Increased tariffs on semiconductor chips will take effect over the next two years, the Office of the US Trade Representative said. 

But the spike is likely to not only drive up costs for Chinese brands that ship to the US, but also for American companies and consumers who buy low-cost goods, say experts.

"A substantial portion, but not all, of the higher costs will be paid by US consumers," Fullerton said. "Chinese companies and US importers will also see reduced profit margins because not all the tariffs will be completely passed on in the form of higher prices."

The National Foreign Trade Council (NFTC), a trade association based in Washington, also has expressed concern about the impact that the tariffs will have on cash-strapped US households and importers.

"There is no question that tariffs raise costs for consumers, and adding new and expanded tariffs will harm working families and imperil America's national and economic security," NFTC Vice-President of Global Trade Policy Tiffany Smith told China Daily. 

"Tariffs are paid by US importers, not the Chinese government, and represent dollars that are no longer available for these companies to reinvest in innovation, employees, or expanding their businesses," she said. "The reality is that tariffs are blunt instruments that have not and will not resolve the complex economic challenges that exist between the United States and China."

She said that an analysis by the Tax Foundation found that the new tariffs proposed by the Biden administration in May would create an additional tax burden of $3.6 billion on US businesses and consumers. 

The updated tariffs came after a four-year review aimed at "strengthening protections for strategic industries", the US trade representative said on Sept 13.

In 2018, former president Donald Trump began the original tariffs that eventually covered more than $300 billion in imports from China, which later responded with its own tariffs. 

Biden not only kept Trump's tariffs in place but has increased the rate.
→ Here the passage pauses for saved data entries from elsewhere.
(* ===== verification/Alias.v ===== *)
(** EigenRand/Dists/Discrete.h: [AliasMethod], the table for drawing from a
    finite distribution in constant time, over any arithmetic and any type of
    the stored probabilities. *)

From S2P Require Import Prelude.
From S2P Require Import Num.

(** ** Parameters *)

(** [(size_t)std::ceil(std::log2(n))].  The rounding of the library's logarithm
    is its own; up to 2^32 any reasonable one gives the exact number of bits. *)
Class CeilLog2 := { ceil_log2 : Z → outcome Z }.
Class CeilLog2Laws `{CeilLog2} := {
  ceil_log2_exact : ∀ n, 1 <= n <= 2 ^ 32 → ceil_log2 n = Ret (Z.log2_up n);
}.

Definition exact_log2 : CeilLog2 :=
  {| ceil_log2 n := if 1 <=? n then Ret (Z.log2_up n) else Undef float_to_int_range |}.
Lemma exact_log2_laws : @CeilLog2Laws exact_log2.
Proof. split. intros n Hn. cbn. by rewrite (proj2 (Z.leb_le _ _)) by lia. Qed.

(** The type [_Precision] of the stored probabilities: its zero, the conversion
    of a probability below 1 ([arr[i] = ...] of the loop), and the value stored
    for probability 1. *)
Class Precision (F P : Type) := {
  zero : P;
  to_precision : F → outcome P;
  whole : P;
}.

(** An integral type with maximum [max]: [(_Precision)(x * (max + 1.0))]. *)
Definition integral_precision {F} `{Num F} (min max : Z) : Precision F Z := {|
  zero := 0;
  to_precision x :=
    match ftrunc (fmul x (fadd (of_Z max) (of_Z 1))) with
    | Some z => if (min <=? z) && (z <=? max) then Ret z else Undef float_to_int_range
    | None => Undef float_to_int_range
    end;
  whole := max;
|}.

(** A floating-point type, with the conversion to it. *)
Definition floating_precision {F P} `{Num P} (round : F → P) : Precision F P :=
  {| zero := of_Z 0; to_precision x := Ret (round x); whole := of_Z 1 |}.

(** ** AliasMethod *)

Module AliasMethod.
Section Code.
Context {F P : Type} `{Num F} `{CeilLog2} `{Precision F P}.

(** [arr] and [alias] are [None] when null; an element of [alias] is [None]
    until it is written. *)
Record t := mk {
  arr : option (list P);
  alias : option (list (option Z));
  msize : Z;
  bitsize : Z;
  bitmask : Z;
}.

Definition create : t := mk None None 0 0 0.

(** The copy assignment to [x]; both constructors from an [AliasMethod] use it,
    the one for an rvalue too, whose parameter is an lvalue in its body. *)
Definition assign_copy (x o : t) : outcome t :=
  if msize o =? 0 then Ret (mk (arr x) (alias x) (msize o) (bitsize o) (bitmask o))
  else
    match arr o, alias o with
    | Some a, Some l =>
        let n := Z.to_nat (Z.shiftl 1 (bitsize o)) in
        Ret (mk (Some (take n a)) (Some (take n l)) (msize o) (bitsize o) (bitmask o))
    | _, _ => Undef null_dereference
    end.
Definition copy (o : t) : outcome t := assign_copy create o.
Definition move (o : t) : outcome t := assign_copy create o.

(** The move assignment exchanges the arrays and copies the numbers: the result
    is the object and what is left of [o]. *)
Definition assign_move (x o : t) : t * t :=
  (mk (arr o) (alias o) (msize o) (bitsize o) (bitmask o),
   mk (arr x) (alias x) (msize o) (bitsize o) (bitmask o)).

(** *** buildTable *)

Definition isfinite (x : F) : bool := bool_decide (is_Some (ftrunc x)).

(** The arrays of the right size: new ones unless the number of bits is the one
    the object has. *)
Definition allocate (nbsize : Z) (s : t) : outcome t :=
  if nbsize =? bitsize s then Ret s
  else
    let psize := Z.to_nat (Z.shiftl 1 nbsize) in
    if nbsize =? 0 then Undef shift_out_of_range
    else Ret (mk (Some (replicate psize zero)) (Some (replicate psize None)) (msize s) nbsize
                (Z.shiftr (2 ^ 64 - 1) (64 - nbsize))).

(** [for (; i < psize && p(f[i]); ++i)]. *)
Fixpoint skip (p : F → bool) (f : list F) (psize : Z) (fuel : nat) (i : Z) : outcome Z :=
  if i <? psize then
    x ← array_get f i;
    if p x then match fuel with O => OutOfFuel | S fuel => skip p f psize fuel (i + 1) end
    else Ret i
  else Ret i.

Definition below_one (x : F) : bool := fltb x (of_Z 1).
Definition from_one (x : F) : bool := fleb (of_Z 1) x.

(** An assignment to an element of an array that may be null. *)
Definition write {A} (a : option (list A)) (i : Z) (x : A) : outcome (option (list A)) :=
  match a with
  | Some l => l ← array_set l i x; Ret (Some l)
  | None => Undef null_dereference
  end.
Definition put (s : t) (i : Z) (p : P) (j : Z) : outcome t :=
  a ← write (arr s) i p;
  l ← write (alias s) i (Some j);
  Ret (mk a l (msize s) (bitsize s) (bitmask s)).

(** The local variables of the loops. *)
Record locals := mk_locals { pf : list F; over : Z; under : Z; mm : Z }.

(** One iteration of [while (over < psize && under < psize)]. *)
Definition step (psize : Z) (v : locals) (s : t) : outcome (locals * t) :=
  fu ← array_get (pf v) (under v);
  p ← to_precision fu;
  s ← put s (under v) p (over v);
  fo ← array_get (pf v) (over v);
  let fo := fadd fo (fsub fu (of_Z 1)) in
  f' ← array_set (pf v) (over v) fo;
  let fuel := Z.to_nat psize in
  '(under, mm) ←
    (if from_one fo || (mm v <=? over v) then
       u ← skip from_one f' psize fuel (mm v); Ret (u, u + 1)
     else Ret (over v, mm v));
  over ← skip below_one f' psize fuel (over v);
  Ret (mk_locals f' over under mm, s).

Fixpoint pair_loop (psize : Z) (fuel : nat) (v : locals) (s : t) : outcome (locals * t) :=
  if (over v <? psize) && (under v <? psize) then
    match fuel with
    | O => OutOfFuel
    | S fuel => '(v, s) ← step psize v s; pair_loop psize fuel v s
    end
  else Ret (v, s).

(** [for (; i < n; ++i) if (p(f[i])) { arr[i] = max; alias[i] = i; }]. *)
Fixpoint fill_loop (p : F → bool) (f : list F) (n : Z) (fuel : nat) (i : Z) (s : t) : outcome t :=
  if i <? n then
    match fuel with
    | O => OutOfFuel
    | S fuel =>
        x ← array_get f i;
        s ← (if p x then put s i whole i else Ret s);
        fill_loop p f n fuel (i + 1) s
    end
  else Ret s.

(** The tables from the scaled weights [f]. *)
Definition pair (psize : Z) (f : list F) (s : t) : outcome t :=
  let fuel := Z.to_nat psize in
  over0 ← skip below_one f psize fuel 0;
  under0 ← skip from_one f psize fuel 0;
  '(v, s) ← pair_loop psize fuel (mk_locals f over0 under0 (under0 + 1)) s;
  s ← fill_loop from_one (pf v) psize fuel (over v) s;
  if under v <? psize then
    s ← put s (under v) whole (under v);
    fill_loop below_one (pf v) (msize s) fuel (mm v) s
  else Ret s.

Definition buildTable (w : list F) : M t unit := λ s,
  let s := mk (arr s) (alias s) (Z.of_nat (length w)) (bitsize s) (bitmask s) in
  let sum := foldl fadd (of_Z 0) w in
  if negb (isfinite sum) then (Throw (invalid_argument "cannot build NaN value distribution"), s)
  else
    let o :=
      nbsize ← ceil_log2 (msize s);
      let psize := Z.shiftl 1 nbsize in
      s ← allocate nbsize s;
      let sum := fdiv sum (of_Z psize) in
      let f := ((λ x, fdiv x sum) <$> w) ++ replicate (Z.to_nat psize - length w) (of_Z 0) in
      pair psize f s in
    match o with
    | Ret s => (Ret tt, s)
    | Throw e => (Throw e, s)
    | Undef u => (Undef u, s)
    | OutOfFuel => (OutOfFuel, s)
    end.

(** The constructor from a range. *)
Definition of_weights (w : list F) : outcome t :=
  match buildTable w create with
  | (Ret _, s) => Ret s
  | (Throw e, _) => Throw e
  | (Undef u, _) => Undef u
  | (OutOfFuel, _) => OutOfFuel
  end.

Definition get_bitsize (s : t) : Z := bitsize s.
Definition get_bitmask (s : t) : Z := bitmask s.
Definition get_prob (s : t) (i : Z) : outcome P :=
  match arr s with Some a => array_get a i | None => Undef null_dereference end.
Definition get_alias (s : t) (i : Z) : outcome Z :=
  match alias s with
  | Some l =>
      x ← array_get l i; match x with Some j => Ret j | None => Undef indeterminate_value end
  | None => Undef null_dereference
  end.

End Code.
End AliasMethod.

#[global] Arguments AliasMethod.t P : clear implicits.
#[global] Arguments AliasMethod.locals F : clear implicits.

(** The table of three weights, in binary64 with 31-bit probabilities: 1/6, 2/6
    and 3/6 of the draws.  Weights of zero only give a conversion of NaN. *)
Example alias_three :
  AliasMethod.of_weights (H0 := exact_log2) (H1 := integral_precision (- 2 ^ 31) (2 ^ 31 - 1))
    (b64_of_Z <$> [1; 2; 3]) =
    Ret (AliasMethod.mk (Some [1431655765; 2 ^ 31 - 1; 2 ^ 31 - 1; 0])
           (Some [Some 1; Some 2; Some 2; Some 2]) 3 2 3) ∧
  AliasMethod.of_weights (H0 := exact_log2) (H1 := integral_precision (- 2 ^ 31) (2 ^ 31 - 1))
    (b64_of_Z <$> [0; 0]) = Undef float_to_int_range.
Proof. split; vm_compute; reflexivity. Qed.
Vice-President Kamala Harris, the Democratic presidential candidate, hasn't detailed her tariff policy. 

Trump, however, has been clear.

He recently branded himself a "tariff president" and the US a "tariff nation" at a campaign rally in Wisconsin. 

Harris criticized his policy as a "sales tax" on American households and a "Trump tax". 

Trump said that it's "not going to be a cost to you. It's going to be a cost to another country." 

Numerous economists and retail organizations disagree. 

They have projected that if Trump enacts proposed tariffs of 10 to 20 percent on all goods and 60 percent on goods from China, it will ultimately hurt US consumers' wallets.

In the study, "Why Trump's tariff proposals would harm working Americans", by the Washington-based Peterson Institute for International Economics (PIIE), Kimberly Clausing and Mary Lovely argue that the tariffs could end up hurting Americans families, farmers and exporters the most.

The PIIE study said that "in contrast to Trump's frequent, and mistaken, claims that foreigners bear the impact of tariffs, economists have long understood that tariffs burden domestic purchasers of imported goods because imports are the difference between domestic demand and domestic supply a tariff affects both sides of the market".

Lovely is professor emeritus of economics at the Maxwell School of Citizenship and Public Affairs of Syracuse University and a senior fellow of the Peterson Institute.

She told China Daily: "We look at the effect of these proposals on American households as consumers of imported goods. The new taxes are economically significant — a household with median income is projected to pay $1,700 more each year in import taxes. 

"The new taxes are also regressive in the sense that they take a larger share of income from poorer households than richer households.''

The Center for American Action Forum, a liberal think tank, estimated that tariffs proposed by Trump could amount to a $3,900 annual tax increase for a middle-income family.

"Model simulations conducted by S&P Global Intelligence, Moody's Analytics, and the Wharton School of the University of Pennsylvania all confirm that tariffs are primarily paid by consumers within the United States," Fullerton said.